Task goal:
From the listing below, copy only the lines running from the line that contains "match leadingNumber f1, leadingNumber" to the line that contains "(** ** [parseInput] *)", both included.

Material provided: Begin

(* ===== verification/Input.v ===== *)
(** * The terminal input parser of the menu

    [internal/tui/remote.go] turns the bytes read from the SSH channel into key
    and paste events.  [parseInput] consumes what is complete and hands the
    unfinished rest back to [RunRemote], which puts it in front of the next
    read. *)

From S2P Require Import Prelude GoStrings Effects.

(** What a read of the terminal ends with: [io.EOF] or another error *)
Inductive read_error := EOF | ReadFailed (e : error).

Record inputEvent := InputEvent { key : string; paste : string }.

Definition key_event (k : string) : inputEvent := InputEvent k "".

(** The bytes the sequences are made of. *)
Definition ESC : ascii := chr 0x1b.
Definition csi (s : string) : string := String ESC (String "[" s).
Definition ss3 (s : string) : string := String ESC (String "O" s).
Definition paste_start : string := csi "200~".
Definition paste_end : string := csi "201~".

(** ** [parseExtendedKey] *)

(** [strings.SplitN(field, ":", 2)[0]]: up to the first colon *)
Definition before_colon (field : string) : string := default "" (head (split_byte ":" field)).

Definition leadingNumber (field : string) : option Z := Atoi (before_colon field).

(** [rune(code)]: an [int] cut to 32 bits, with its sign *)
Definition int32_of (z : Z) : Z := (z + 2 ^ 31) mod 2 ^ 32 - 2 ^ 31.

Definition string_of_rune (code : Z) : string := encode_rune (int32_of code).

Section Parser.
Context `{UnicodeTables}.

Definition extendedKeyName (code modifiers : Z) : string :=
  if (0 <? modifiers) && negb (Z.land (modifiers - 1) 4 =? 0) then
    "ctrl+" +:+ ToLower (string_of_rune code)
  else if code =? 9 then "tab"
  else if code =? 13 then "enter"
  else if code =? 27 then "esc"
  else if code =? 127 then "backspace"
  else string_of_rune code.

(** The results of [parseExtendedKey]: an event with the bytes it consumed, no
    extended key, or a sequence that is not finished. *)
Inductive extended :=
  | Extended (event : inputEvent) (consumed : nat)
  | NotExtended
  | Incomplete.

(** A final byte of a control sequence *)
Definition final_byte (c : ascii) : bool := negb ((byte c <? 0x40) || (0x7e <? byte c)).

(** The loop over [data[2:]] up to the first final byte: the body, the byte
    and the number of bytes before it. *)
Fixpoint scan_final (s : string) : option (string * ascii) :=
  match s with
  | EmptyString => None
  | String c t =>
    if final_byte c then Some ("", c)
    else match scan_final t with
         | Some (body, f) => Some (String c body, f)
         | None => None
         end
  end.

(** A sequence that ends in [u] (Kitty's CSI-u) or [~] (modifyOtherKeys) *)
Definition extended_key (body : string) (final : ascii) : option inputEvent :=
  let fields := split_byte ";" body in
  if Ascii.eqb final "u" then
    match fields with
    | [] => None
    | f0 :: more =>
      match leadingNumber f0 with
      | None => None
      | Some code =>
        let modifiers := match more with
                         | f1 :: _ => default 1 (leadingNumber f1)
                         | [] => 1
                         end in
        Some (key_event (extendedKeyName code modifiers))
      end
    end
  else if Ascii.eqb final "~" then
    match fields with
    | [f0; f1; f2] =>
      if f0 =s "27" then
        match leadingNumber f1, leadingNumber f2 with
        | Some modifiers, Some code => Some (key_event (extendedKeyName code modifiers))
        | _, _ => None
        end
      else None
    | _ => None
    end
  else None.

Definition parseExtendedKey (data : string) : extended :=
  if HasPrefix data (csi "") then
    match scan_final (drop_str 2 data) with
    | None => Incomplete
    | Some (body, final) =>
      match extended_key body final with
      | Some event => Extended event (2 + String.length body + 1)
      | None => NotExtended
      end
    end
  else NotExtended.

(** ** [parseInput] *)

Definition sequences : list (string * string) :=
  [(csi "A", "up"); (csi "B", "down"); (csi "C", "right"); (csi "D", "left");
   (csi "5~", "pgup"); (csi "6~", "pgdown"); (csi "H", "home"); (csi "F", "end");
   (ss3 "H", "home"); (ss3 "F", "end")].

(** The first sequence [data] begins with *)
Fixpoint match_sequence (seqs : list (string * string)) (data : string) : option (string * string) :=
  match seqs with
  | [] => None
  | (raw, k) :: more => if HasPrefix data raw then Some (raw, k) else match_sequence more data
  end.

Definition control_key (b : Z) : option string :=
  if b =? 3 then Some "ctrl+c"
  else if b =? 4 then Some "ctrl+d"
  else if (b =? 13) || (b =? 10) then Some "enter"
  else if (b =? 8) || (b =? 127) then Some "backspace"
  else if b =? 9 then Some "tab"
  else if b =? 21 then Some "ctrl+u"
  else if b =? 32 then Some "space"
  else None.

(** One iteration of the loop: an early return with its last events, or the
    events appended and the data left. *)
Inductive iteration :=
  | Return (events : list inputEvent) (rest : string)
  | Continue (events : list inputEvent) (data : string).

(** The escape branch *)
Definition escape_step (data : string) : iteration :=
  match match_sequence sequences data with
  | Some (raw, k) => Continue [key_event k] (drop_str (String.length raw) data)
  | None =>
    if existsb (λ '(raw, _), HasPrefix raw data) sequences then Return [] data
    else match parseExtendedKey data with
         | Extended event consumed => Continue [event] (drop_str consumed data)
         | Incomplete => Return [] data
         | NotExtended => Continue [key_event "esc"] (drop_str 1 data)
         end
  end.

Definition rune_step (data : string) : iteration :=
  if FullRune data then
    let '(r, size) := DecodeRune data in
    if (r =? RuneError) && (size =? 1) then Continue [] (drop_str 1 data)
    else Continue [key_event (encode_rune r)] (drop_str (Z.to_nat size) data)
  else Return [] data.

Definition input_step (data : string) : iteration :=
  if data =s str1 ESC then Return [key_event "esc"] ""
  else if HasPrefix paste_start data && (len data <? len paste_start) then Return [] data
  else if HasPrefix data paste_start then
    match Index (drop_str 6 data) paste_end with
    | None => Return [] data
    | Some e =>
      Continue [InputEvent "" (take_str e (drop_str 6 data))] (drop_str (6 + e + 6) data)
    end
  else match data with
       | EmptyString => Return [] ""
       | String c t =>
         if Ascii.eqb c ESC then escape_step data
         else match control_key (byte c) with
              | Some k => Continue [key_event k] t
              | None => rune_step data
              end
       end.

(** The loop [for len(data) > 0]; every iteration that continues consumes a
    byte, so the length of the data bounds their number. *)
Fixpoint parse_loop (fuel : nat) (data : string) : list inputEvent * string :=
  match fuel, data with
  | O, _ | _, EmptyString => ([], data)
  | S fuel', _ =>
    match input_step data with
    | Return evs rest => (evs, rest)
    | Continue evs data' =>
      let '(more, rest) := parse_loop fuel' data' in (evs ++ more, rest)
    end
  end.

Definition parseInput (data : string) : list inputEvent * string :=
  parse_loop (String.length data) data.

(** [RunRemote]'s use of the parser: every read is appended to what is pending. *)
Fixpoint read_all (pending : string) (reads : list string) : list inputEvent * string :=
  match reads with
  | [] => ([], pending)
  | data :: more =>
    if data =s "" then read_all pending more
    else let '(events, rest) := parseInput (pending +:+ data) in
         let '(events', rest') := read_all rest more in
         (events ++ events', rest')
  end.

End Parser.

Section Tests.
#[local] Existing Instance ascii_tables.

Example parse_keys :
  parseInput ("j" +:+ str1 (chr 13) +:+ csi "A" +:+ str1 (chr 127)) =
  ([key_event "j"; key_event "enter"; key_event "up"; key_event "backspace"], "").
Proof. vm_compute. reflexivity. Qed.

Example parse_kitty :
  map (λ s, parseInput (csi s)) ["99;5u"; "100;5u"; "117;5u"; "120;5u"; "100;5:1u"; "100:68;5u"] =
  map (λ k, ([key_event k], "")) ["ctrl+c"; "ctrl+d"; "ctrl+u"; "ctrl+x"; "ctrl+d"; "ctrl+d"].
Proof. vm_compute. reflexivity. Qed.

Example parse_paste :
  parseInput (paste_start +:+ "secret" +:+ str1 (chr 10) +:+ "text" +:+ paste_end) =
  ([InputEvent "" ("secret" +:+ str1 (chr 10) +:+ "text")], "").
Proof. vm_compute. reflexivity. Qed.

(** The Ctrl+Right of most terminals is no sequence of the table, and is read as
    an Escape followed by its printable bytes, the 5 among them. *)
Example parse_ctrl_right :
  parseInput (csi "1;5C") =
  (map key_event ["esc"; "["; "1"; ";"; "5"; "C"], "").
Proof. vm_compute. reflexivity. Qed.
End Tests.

Material provided: End
Material provided: Begin

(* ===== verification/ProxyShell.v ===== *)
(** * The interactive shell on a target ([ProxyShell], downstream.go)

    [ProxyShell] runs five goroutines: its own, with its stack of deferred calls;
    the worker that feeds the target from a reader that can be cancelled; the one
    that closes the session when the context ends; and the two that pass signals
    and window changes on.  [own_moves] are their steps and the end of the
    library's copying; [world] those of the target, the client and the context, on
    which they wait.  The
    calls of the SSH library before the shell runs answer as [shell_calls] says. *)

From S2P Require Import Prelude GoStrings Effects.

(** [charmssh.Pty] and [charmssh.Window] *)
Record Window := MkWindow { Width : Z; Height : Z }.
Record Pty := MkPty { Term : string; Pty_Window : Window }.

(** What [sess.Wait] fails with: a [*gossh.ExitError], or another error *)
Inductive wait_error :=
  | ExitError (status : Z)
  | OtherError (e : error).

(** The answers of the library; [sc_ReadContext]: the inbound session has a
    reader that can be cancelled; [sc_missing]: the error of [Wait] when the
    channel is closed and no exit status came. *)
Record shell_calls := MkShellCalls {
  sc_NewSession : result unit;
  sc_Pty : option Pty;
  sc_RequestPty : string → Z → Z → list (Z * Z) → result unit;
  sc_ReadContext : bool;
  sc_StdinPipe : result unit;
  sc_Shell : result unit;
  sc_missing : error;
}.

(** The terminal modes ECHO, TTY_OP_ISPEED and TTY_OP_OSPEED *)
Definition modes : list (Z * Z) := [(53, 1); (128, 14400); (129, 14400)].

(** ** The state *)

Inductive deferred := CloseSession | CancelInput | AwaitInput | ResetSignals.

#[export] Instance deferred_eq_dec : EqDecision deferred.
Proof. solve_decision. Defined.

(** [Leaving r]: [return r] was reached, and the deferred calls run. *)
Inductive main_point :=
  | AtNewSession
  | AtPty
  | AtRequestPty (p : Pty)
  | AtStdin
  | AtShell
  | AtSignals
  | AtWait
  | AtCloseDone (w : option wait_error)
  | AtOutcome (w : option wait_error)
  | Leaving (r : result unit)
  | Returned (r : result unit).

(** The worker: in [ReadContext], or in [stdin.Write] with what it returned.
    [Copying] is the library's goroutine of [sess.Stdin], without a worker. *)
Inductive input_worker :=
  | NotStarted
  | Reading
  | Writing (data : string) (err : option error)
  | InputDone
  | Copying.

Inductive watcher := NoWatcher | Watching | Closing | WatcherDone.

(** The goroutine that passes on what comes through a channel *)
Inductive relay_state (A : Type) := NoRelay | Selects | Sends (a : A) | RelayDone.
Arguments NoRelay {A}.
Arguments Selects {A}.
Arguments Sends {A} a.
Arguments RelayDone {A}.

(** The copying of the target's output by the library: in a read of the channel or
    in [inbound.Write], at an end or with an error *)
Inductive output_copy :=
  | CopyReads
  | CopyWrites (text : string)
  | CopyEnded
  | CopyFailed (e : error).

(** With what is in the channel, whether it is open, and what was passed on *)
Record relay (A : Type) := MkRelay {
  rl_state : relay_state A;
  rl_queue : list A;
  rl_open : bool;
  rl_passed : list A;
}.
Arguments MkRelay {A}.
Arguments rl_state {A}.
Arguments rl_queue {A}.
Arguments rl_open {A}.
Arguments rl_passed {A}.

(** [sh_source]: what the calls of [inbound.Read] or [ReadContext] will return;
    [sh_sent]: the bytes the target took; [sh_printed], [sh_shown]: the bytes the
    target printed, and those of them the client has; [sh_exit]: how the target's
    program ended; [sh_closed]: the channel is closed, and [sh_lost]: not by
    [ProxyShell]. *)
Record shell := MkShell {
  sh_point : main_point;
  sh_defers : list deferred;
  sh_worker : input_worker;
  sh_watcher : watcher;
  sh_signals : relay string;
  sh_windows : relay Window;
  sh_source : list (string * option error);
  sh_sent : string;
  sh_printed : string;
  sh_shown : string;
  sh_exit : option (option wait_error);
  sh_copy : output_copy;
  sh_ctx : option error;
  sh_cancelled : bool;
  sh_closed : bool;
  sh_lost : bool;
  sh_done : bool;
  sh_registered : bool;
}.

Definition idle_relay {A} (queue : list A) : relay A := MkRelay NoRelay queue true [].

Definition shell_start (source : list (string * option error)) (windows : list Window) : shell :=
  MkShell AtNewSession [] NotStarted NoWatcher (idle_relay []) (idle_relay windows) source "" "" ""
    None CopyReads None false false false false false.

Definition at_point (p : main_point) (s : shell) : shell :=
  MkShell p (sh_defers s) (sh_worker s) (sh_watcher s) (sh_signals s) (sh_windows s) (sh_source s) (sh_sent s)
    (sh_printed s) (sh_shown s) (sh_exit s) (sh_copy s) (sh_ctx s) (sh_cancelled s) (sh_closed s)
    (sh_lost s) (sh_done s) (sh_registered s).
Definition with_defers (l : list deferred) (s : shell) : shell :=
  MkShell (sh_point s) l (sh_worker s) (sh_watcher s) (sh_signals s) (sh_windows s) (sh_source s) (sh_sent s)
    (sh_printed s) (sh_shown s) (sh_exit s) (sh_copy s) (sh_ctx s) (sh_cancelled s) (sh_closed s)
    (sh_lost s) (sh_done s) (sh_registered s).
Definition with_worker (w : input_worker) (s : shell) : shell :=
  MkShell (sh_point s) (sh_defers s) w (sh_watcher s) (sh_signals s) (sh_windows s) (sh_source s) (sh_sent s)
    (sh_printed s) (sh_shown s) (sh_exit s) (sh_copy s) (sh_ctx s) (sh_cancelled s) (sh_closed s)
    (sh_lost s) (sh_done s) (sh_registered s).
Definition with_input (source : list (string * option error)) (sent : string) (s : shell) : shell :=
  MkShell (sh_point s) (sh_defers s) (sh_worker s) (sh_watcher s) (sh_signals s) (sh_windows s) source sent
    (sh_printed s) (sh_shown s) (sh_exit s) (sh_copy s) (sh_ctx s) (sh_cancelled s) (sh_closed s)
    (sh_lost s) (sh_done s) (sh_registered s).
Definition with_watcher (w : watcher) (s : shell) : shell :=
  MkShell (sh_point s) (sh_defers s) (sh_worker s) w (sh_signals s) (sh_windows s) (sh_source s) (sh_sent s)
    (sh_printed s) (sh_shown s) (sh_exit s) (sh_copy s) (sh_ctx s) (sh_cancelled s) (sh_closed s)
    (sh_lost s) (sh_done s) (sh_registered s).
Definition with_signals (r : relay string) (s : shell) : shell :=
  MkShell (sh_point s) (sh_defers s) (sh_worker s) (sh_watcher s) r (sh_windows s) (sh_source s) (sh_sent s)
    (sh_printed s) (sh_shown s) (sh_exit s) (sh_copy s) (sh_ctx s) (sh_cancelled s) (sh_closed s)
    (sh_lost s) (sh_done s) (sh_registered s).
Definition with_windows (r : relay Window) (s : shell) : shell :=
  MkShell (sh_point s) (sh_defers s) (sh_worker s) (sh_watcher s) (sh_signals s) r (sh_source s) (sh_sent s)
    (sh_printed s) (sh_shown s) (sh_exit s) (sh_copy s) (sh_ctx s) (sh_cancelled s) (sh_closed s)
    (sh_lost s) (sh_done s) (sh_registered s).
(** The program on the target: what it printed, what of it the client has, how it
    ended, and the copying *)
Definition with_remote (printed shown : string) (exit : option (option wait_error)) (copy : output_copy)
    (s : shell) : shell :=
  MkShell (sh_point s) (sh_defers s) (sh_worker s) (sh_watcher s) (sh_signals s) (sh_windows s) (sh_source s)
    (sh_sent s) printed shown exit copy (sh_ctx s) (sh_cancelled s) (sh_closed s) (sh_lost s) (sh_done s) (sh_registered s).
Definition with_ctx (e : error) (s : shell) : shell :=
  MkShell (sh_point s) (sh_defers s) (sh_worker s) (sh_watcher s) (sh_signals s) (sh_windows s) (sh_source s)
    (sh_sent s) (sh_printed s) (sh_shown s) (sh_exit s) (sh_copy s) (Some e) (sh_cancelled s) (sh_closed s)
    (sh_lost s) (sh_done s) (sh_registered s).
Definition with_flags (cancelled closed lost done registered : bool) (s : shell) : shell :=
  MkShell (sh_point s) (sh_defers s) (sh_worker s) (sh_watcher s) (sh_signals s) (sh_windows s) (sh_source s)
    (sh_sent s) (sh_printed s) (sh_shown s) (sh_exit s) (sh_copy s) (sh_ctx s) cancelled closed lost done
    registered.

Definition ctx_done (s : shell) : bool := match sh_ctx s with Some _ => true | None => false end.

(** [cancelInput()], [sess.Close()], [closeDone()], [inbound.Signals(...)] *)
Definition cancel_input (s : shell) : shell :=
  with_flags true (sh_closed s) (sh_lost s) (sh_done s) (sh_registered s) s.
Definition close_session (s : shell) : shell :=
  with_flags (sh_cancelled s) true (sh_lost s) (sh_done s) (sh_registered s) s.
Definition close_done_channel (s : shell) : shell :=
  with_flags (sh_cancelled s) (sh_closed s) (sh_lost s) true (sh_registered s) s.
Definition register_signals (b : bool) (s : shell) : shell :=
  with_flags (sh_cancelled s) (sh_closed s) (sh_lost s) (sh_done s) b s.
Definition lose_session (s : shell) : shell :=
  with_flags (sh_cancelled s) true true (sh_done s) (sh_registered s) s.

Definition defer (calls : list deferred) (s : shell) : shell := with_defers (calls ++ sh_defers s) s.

Material provided: End

Task answer:
        match leadingNumber f1, leadingNumber f2 with
        | Some modifiers, Some code => Some (key_event (extendedKeyName code modifiers))
        | _, _ => None
        end
      else None
    | _ => None
    end
  else None.

Definition parseExtendedKey (data : string) : extended :=
  if HasPrefix data (csi "") then
    match scan_final (drop_str 2 data) with
    | None => Incomplete
    | Some (body, final) =>
      match extended_key body final with
      | Some event => Extended event (2 + String.length body + 1)
      | None => NotExtended
      end
    end
  else NotExtended.

(** ** [parseInput] *)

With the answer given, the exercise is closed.